(** The first method that means something else in the pool. *)
Fixpoint method_conflict (po : pool) (l : list method) : option string :=
  match l with
  | [] => None
  | m :: l =>
      match po_methods po !! m_name m with
      | Some old =>
          if negb (String.eqb (m_stream old) (m_stream m))
             || negb (bool_decide (m_balance old = m_balance m))
          then Some (m_name m) else method_conflict po l
      | None => method_conflict po l
      end
  end.

Fixpoint check_compatible (r : Router) (l : list service) : option string :=
  match l with
  | [] => None
  | s :: l =>
      if match s_contract s with Some raw => negb (Valid raw) | None => false end
      then Some "invalid service contract"%string
      else match r_services r !! s_name s with
      | None => check_compatible r l
      | Some po =>
          if negb (Bool.eqb (po_targeted po) (s_targeted s))
          then Some "incompatible service registration: targeted differs"%string
          else match method_conflict po (methods_of s) with
          | Some name =>
              Some ("incompatible service registration: method " +:+ name +:+ " differs")
          | None => check_compatible r l
          end
      end
  end.

Definition new_pool (targeted : bool) : pool := Pool targeted ∅ None 0 [] ∅.

(** One service of the registration joins its pool. *)
Definition join_pool (p : nat) (s : service) (r : Router) : Router :=
  let po := default (new_pool (s_targeted s)) (r_services r !! s_name s) in
  let po := po {{ po_methods ::= fun ms =>
    fold_left (fun ms m => <[m_name m := m]> ms) (methods_of s) ms }} in
  let count := Z.of_nat (length (methods_of s)) in
  let wider := match po_contract po with
               | None => true | Some _ => po_contractMethods po <? count end in
  let po := match s_contract s with
            | Some raw => if wider then po {{ po_contract := Some raw; po_contractMethods := count }}
                          else po
            | None => po
            end in
  let po := po {{ po_instances ::= fun l =>
    SortBy (fun c => p_instanceID (peerOf r c)) (l ++ [p]) }} in
  r {{ r_services ::= insert (s_name s) po }}.

Definition register (p : nat) (f : frame) (r : Router) : Router * option string :=
  match check_services (p_user (peerOf r p)) [] (services_of f) with
  | Some err => (r, Some err)
  | None =>
      match r_instances r !! f_instanceID f with
      | Some _ => (r, Some "duplicate instance_id"%string)
      | None =>
          match check_compatible r (services_of f) with
          | Some err => (r, Some err)
          | None =>
              let r := upd_peer p (fun x => x {{ p_instanceID := f_instanceID f;
                p_services := services_of f; p_maxInflight := f_maxInflight f }}) r in
              let r := r {{ r_instances ::= insert (f_instanceID f) p }} in
              let r := send p (frame0 {{ f_kind := "server.register.ack";
                                         f_instanceID := f_instanceID f }}) r in
              (fold_left (fun r s => join_pool p s r) (services_of f) r, None)
          end
      end
  end.
(* ===== verification/SdkNames.v ===== *)
(** * Service names of the Go SDK

    [normalizeServiceName] of src/meshcall-go/service.go and its agreement with
    what the Router accepts in a registration (router.go's [validServiceName]).
    The two packages spell their four regular expressions alike, so the
    definitions of Router.v serve both. *)
From S2P Require Import Prelude GoStd Json LocalSock Protocol Outbox Breaker Libs Auth State.
From S2P Require Import Deadline Dedup Contract Balance Management OpenApi Router.
#[local] Open Scope Z_scope.
#[local] Arguments String.append !_ _ / : simpl nomatch.

(** ** Definitions *)

(** The three errors; the texts quote the name and the segment. *)
Inductive name_error :=
  | SeveralVersions (name : string)
  | InvalidSegment (name segment : string)
  | NeedsName (name : string).

(** The loop over the segments: [normalized], [version] and [names]. *)
Fixpoint normalize_segments (name : string) (segments normalized : list string)
    (version : string) (names : Z) : name_error + list string * string * Z :=
  match segments with
  | [] => inr (normalized, version, names)
  | segment :: rest =>
      if majorSegment segment then
        if negb (is_empty version) then inl (SeveralVersions name) else
        let major := drop_bytes 1 segment in
        match rest with
        | minor :: patch :: rest' =>
            if numericSegment minor && patchSegment patch
            then normalize_segments name rest' (normalized ++ [segment; minor; patch])
                   (major +:+ "." +:+ minor +:+ "." +:+ patch) names
            else normalize_segments name rest (normalized ++ [segment]) major names
        | _ => normalize_segments name rest (normalized ++ [segment]) major names
        end
      else if negb (nameSegment segment) then inl (InvalidSegment name segment)
      else normalize_segments name rest (normalized ++ [segment]) version (names + 1)
  end.

(** The normalised name and its version. *)
Definition normalizeServiceName (name : string) : name_error + string * string :=
  match normalize_segments name (Split "." name) [] EmptyString 0 with
  | inl err => inl err
  | inr (normalized, version, names) =>
      if names =? 0 then inl (NeedsName name)
      else
        let '(normalized, version) :=
          if is_empty version then (normalized ++ ["v0"%string], "0"%string)
          else (normalized, version) in
        inr (GoStd.Join "." normalized, version)
  end.

(** ** Splitting and joining *)

Definition dot_free (s : string) : Prop := ContainsByte s "." = false.

Lemma Split_dot_free s : Forall dot_free (Split "." s).
Proof.
  induction s as [|c s IH]; simpl; [by repeat constructor|].
  destruct (Ascii.eqb_spec c "."); [by constructor|].
  destruct (Split "." s) as [|w ws]; inversion IH; subst; constructor; auto.
  - unfold dot_free. cbn [ContainsByte]. by destruct (Ascii.eqb_spec "." c); [congruence|].
  - unfold dot_free in *. cbn [ContainsByte]. by destruct (Ascii.eqb_spec "." c); [congruence|].
Qed.

Lemma Split_word w : dot_free w -> Split "." w = [w].
Proof.
  unfold dot_free. induction w as [|c w IH]; cbn [ContainsByte Split String.append]; [done|].
  destruct (Ascii.eqb_spec "." c) as [->|]; [done|]. intros Hw.
  destruct (Ascii.eqb_spec c "."); [congruence|]. by rewrite IH.
Qed.

Lemma Split_app w t : dot_free w -> Split "." (w +:+ String "." t) = w :: Split "." t.
Proof.
  unfold dot_free. induction w as [|c w IH]; cbn [ContainsByte Split String.append]; [done|].
  destruct (Ascii.eqb_spec "." c) as [->|]; [done|]. intros Hw.
  destruct (Ascii.eqb_spec c "."); [congruence|]. by rewrite IH.
Qed.

Lemma Split_Join l : l <> [] -> Forall dot_free l -> Split "." (GoStd.Join "." l) = l.
Proof.
  induction l as [|w [|x l] IH]; intros Hl H; [done| |].
  - inversion H; subst. by apply Split_word.
  - inversion H; subst. change (GoStd.Join "." (w :: x :: l)) with (w +:+ String "." (GoStd.Join "." (x :: l))).
    by rewrite Split_app, IH.
Qed.

Lemma Join_Split s : GoStd.Join "." (Split "." s) = s.
Proof.
  induction s as [|c s IH]; simpl; [done|].
  destruct (Ascii.eqb_spec c ".") as [->|].
  - destruct (Split "." s) as [|w ws] eqn:E; [by apply Split_nonempty in E|]. simpl. by rewrite <- IH.
  - destruct (Split "." s) as [|w [|x ws]]; simpl in *; congruence.
Qed.

(** ** The loop of the SDK and the loop of the Router *)

Definition versions (version : string) : Z := if is_empty version then 0 else 1.

Lemma major_nonempty s : majorSegment s = true -> versions (drop_bytes 1 s) = 1.
Proof.
  unfold majorSegment. destruct s as [|c [|d s]]; simpl; rewrite ?andb_false_r; done.
Qed.

(** One round of each loop. *)
Lemma normalize_cons name s rest acc version names :
  normalize_segments name (s :: rest) acc version names =
  if majorSegment s then
    if negb (is_empty version) then inl (SeveralVersions name) else
    match rest with
    | minor :: patch :: rest' =>
        if numericSegment minor && patchSegment patch
        then normalize_segments name rest' (acc ++ [s; minor; patch])
               (drop_bytes 1 s +:+ "." +:+ minor +:+ "." +:+ patch) names
        else normalize_segments name rest (acc ++ [s]) (drop_bytes 1 s) names
    | _ => normalize_segments name rest (acc ++ [s]) (drop_bytes 1 s) names
    end
  else if negb (nameSegment s) then inl (InvalidSegment name s)
  else normalize_segments name rest (acc ++ [s]) version (names + 1).
Proof. done. Qed.

Lemma count_cons s rest v names :
  count_segments (s :: rest) v names =
  if majorSegment s then
    match rest with
    | minor :: patch :: rest' =>
        if numericSegment minor && patchSegment patch
        then count_segments rest' (v + 1) names else count_segments rest (v + 1) names
    | _ => count_segments rest (v + 1) names
    end
  else if nameSegment s then count_segments rest v (names + 1) else None.
Proof. done. Qed.

(** Induction on segments that may consume three at once. *)
Lemma segments_ind (P : list string -> Prop) :
  (forall l, (forall k, (length k < length l)%nat -> P k) -> P l) -> forall l, P l.
Proof. intros H l. induction l as [l IH] using (induction_ltof1 _ (@length string)). by apply H. Qed.

Lemma normalize_counts name l : forall acc version names norm version' names',
  normalize_segments name l acc version names = inr (norm, version', names') ->
  norm = acc ++ l /\
  count_segments l (versions version) names = Some (versions version', names').
Proof.
  induction l as [[|s rest] IH] using segments_ind; intros acc version names norm version' names';
    [simpl|rewrite normalize_cons, count_cons].
  { intros [= <- <- <-]. by rewrite app_nil_r. }
  destruct (majorSegment s) eqn:Hm.
  - pose proof (major_nonempty s Hm) as Hmaj.
    destruct (is_empty version) eqn:Hv; [cbn [negb]|done].
    replace (versions version) with 0 by (unfold versions; by rewrite Hv). change (0 + 1) with 1.
    assert (normalize_segments name rest (acc ++ [s]) (drop_bytes 1 s) names = inr (norm, version', names') ->
      norm = acc ++ s :: rest /\ count_segments rest 1 names = Some (versions version', names')) as Hone.
    { intros H. apply IH in H as [-> H]; [|simpl; lia]. rewrite Hmaj in H. by rewrite <- app_assoc. }
    destruct rest as [|minor [|patch rest]]; [exact Hone|exact Hone|].
    destruct (numericSegment minor && patchSegment patch); [|exact Hone].
    intros H. apply IH in H as [-> H]; [|simpl; lia]. rewrite <- app_assoc. split; [done|].
    replace (versions _) with 1 in H; [done|]. clear -Hmaj.
    by destruct (drop_bytes 1 s).
  - destruct (nameSegment s); [cbn [negb]|done]. intros H. apply IH in H as [-> H]; [|simpl; lia].
    by rewrite <- app_assoc.
Qed.

Lemma count_mono l : forall v names v' names', count_segments l v names = Some (v', names') -> v <= v'.
Proof.
  induction l as [[|s rest] IH] using segments_ind; intros v names v' names'; [simpl|rewrite count_cons].
  { intros [= <- <-]. lia. }
  assert (forall k w, (length k < length (s :: rest))%nat ->
    count_segments k w names = Some (v', names') -> v <= w -> v <= v') as Hk.
  { intros k w Hlt H Hw. apply IH in H; [lia|done]. }
  destruct (majorSegment s).
  - destruct rest as [|minor [|patch rest]]; try (intros H; eapply Hk; [|exact H|]; simpl; lia).
    destruct (_ && _); intros H; (eapply Hk; [|exact H|]; simpl; lia).
  - destruct (nameSegment s); [|done]. intros H. apply IH in H; [done|simpl; lia].
Qed.

Lemma counts_normalize name l : forall acc version names v' names',
  count_segments l (versions version) names = Some (v', names') -> v' <= 1 ->
  exists version', normalize_segments name l acc version names = inr (acc ++ l, version', names') /\
    versions version' = v'.
Proof.
  induction l as [[|s rest] IH] using segments_ind; intros acc version names v' names';
    [simpl|rewrite normalize_cons, count_cons].
  { intros [= <- <-] _. exists version. by rewrite app_nil_r. }
  destruct (majorSegment s) eqn:Hm.
  - pose proof (major_nonempty s Hm) as Hmaj. intros H Hle.
    assert (is_empty version = true) as Hv.
    { destruct (is_empty version) eqn:Hv; [done|]. exfalso. unfold versions in H. rewrite Hv in H.
      destruct rest as [|minor [|patch rest]]; [| |destruct (_ && _)];
        apply count_mono in H; lia. }
    replace (versions version) with 0 in H by (unfold versions; by rewrite Hv).
    rewrite Hv. change (0 + 1) with 1 in H. cbn [negb length] in *.
    assert (count_segments rest 1 names = Some (v', names') -> exists version',
      normalize_segments name rest (acc ++ [s]) (drop_bytes 1 s) names = inr (acc ++ s :: rest, version', names')
      /\ versions version' = v') as Hone.
    { intros H1. destruct (IH rest ltac:(lia) (acc ++ [s]) (drop_bytes 1 s) names v' names') as (w & Hw & Hv');
        [by rewrite Hmaj|done|]. exists w. by rewrite Hw, <- app_assoc. }
    destruct rest as [|minor [|patch rest]]; [by apply Hone|by apply Hone|].
    destruct (numericSegment minor && patchSegment patch); [|by apply Hone].
    edestruct (IH rest) as (w & Hw & Hv'); [simpl; lia| |exact Hle|exists w; rewrite Hw, <- app_assoc; done].
    replace (versions _) with 1; [exact H|]. clear -Hmaj. by destruct (drop_bytes 1 s).
  - destruct (nameSegment s); [cbn [negb]|done]. intros H Hle.
    destruct (IH rest ltac:(simpl; lia) (acc ++ [s]) version (names + 1) v' names' H Hle) as (w & Hw & Hv').
    exists w. by rewrite Hw, <- app_assoc.
Qed.

(** Without a version, every segment is a name. *)
Lemma unversioned l : forall v names names', count_segments l v names = Some (v, names') ->
  count_segments (l ++ ["v0"%string]) v names = Some (v + 1, names').
Proof.
  induction l as [|s rest IH]; intros v names names'; [simpl; by intros [= <-]|].
  rewrite <- app_comm_cons, !count_cons. destruct (majorSegment s).
  - intros H. exfalso. destruct rest as [|minor [|patch rest]]; [| |destruct (_ && _)];
      apply count_mono in H; lia.
  - destruct (nameSegment s); [|done]. apply IH.
Qed.

Lemma dot_free_v0 : dot_free "v0".
Proof. done. Qed.

(** What the Router counts in a normalised name. *)
Lemma normalized_counts name full version :
  normalizeServiceName name = inr (full, version) ->
  exists names, 0 < names /\ count_segments (Split "." full) 0 0 = Some (1, names).
Proof.
  unfold normalizeServiceName.
  destruct (normalize_segments _ _ _ _ _) as [|[[norm v] names]] eqn:E; [done|].
  destruct (Z.eqb_spec names 0); [done|]. apply normalize_counts in E as [-> Hc].
  change (versions EmptyString) with 0 in Hc. cbn [app].
  assert (0 < names) as Hn.
  { enough (0 <= names) by lia. clear -Hc. change 0 with (versions EmptyString) in Hc at 1.
    revert Hc. generalize (versions EmptyString), (versions v). intros a b.
    enough (forall l a n b m, count_segments l a n = Some (b, m) -> n <= m) as Hmono by apply Hmono.
    clear. induction l as [[|s rest] IH] using segments_ind; intros a n b m;
      [simpl; intros [= <- <-]; lia|rewrite count_cons].
    destruct (majorSegment s).
    - destruct rest as [|minor [|patch rest]]; [| |destruct (_ && _)];
        intros H; (eapply IH; [|exact H]; simpl; lia).
    - destruct (nameSegment s); [|done]. intros H. apply IH in H; [lia|simpl; lia]. }
  unfold versions in Hc. destruct (is_empty v) eqn:Hv; intros [= <- <-]; exists names; split; try done.
  - rewrite Split_Join; [by apply unversioned|by destruct (Split "." name)|].
    apply Forall_app. split; [apply Split_dot_free|by repeat constructor].
  - by rewrite Join_Split.
Qed.

(** The Router accepts it. *)
Lemma normalized_valid name full version :
  normalizeServiceName name = inr (full, version) -> validServiceName full = true.
Proof.
  intros (names & Hn & Hc)%normalized_counts. unfold validServiceName. rewrite Hc. lia.
Qed.

(** ** The agreement *)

▶ Required work
Beginning with the line holding "count end in" and ending with the line holding "SeveralVersions (name : string)", write out the stretch of material above exactly; add no further lines.

▶ Answer space
               | None => true | Some _ => po_contractMethods po <? count end in
  let po := match s_contract s with
            | Some raw => if wider then po {{ po_contract := Some raw; po_contractMethods := count }}
                          else po
            | None => po
            end in
  let po := po {{ po_instances ::= fun l =>
    SortBy (fun c => p_instanceID (peerOf r c)) (l ++ [p]) }} in
  r {{ r_services ::= insert (s_name s) po }}.

Definition register (p : nat) (f : frame) (r : Router) : Router * option string :=
  match check_services (p_user (peerOf r p)) [] (services_of f) with
  | Some err => (r, Some err)
  | None =>
      match r_instances r !! f_instanceID f with
      | Some _ => (r, Some "duplicate instance_id"%string)
      | None =>
          match check_compatible r (services_of f) with
          | Some err => (r, Some err)
          | None =>
              let r := upd_peer p (fun x => x {{ p_instanceID := f_instanceID f;
                p_services := services_of f; p_maxInflight := f_maxInflight f }}) r in
              let r := r {{ r_instances ::= insert (f_instanceID f) p }} in
              let r := send p (frame0 {{ f_kind := "server.register.ack";
                                         f_instanceID := f_instanceID f }}) r in
              (fold_left (fun r s => join_pool p s r) (services_of f) r, None)
          end
      end
  end.
(* ===== verification/SdkNames.v ===== *)
(** * Service names of the Go SDK

    [normalizeServiceName] of src/meshcall-go/service.go and its agreement with
    what the Router accepts in a registration (router.go's [validServiceName]).
    The two packages spell their four regular expressions alike, so the
    definitions of Router.v serve both. *)
From S2P Require Import Prelude GoStd Json LocalSock Protocol Outbox Breaker Libs Auth State.
From S2P Require Import Deadline Dedup Contract Balance Management OpenApi Router.
#[local] Open Scope Z_scope.
#[local] Arguments String.append !_ _ / : simpl nomatch.

(** ** Definitions *)

(** The three errors; the texts quote the name and the segment. *)
Inductive name_error :=
  | SeveralVersions (name : string)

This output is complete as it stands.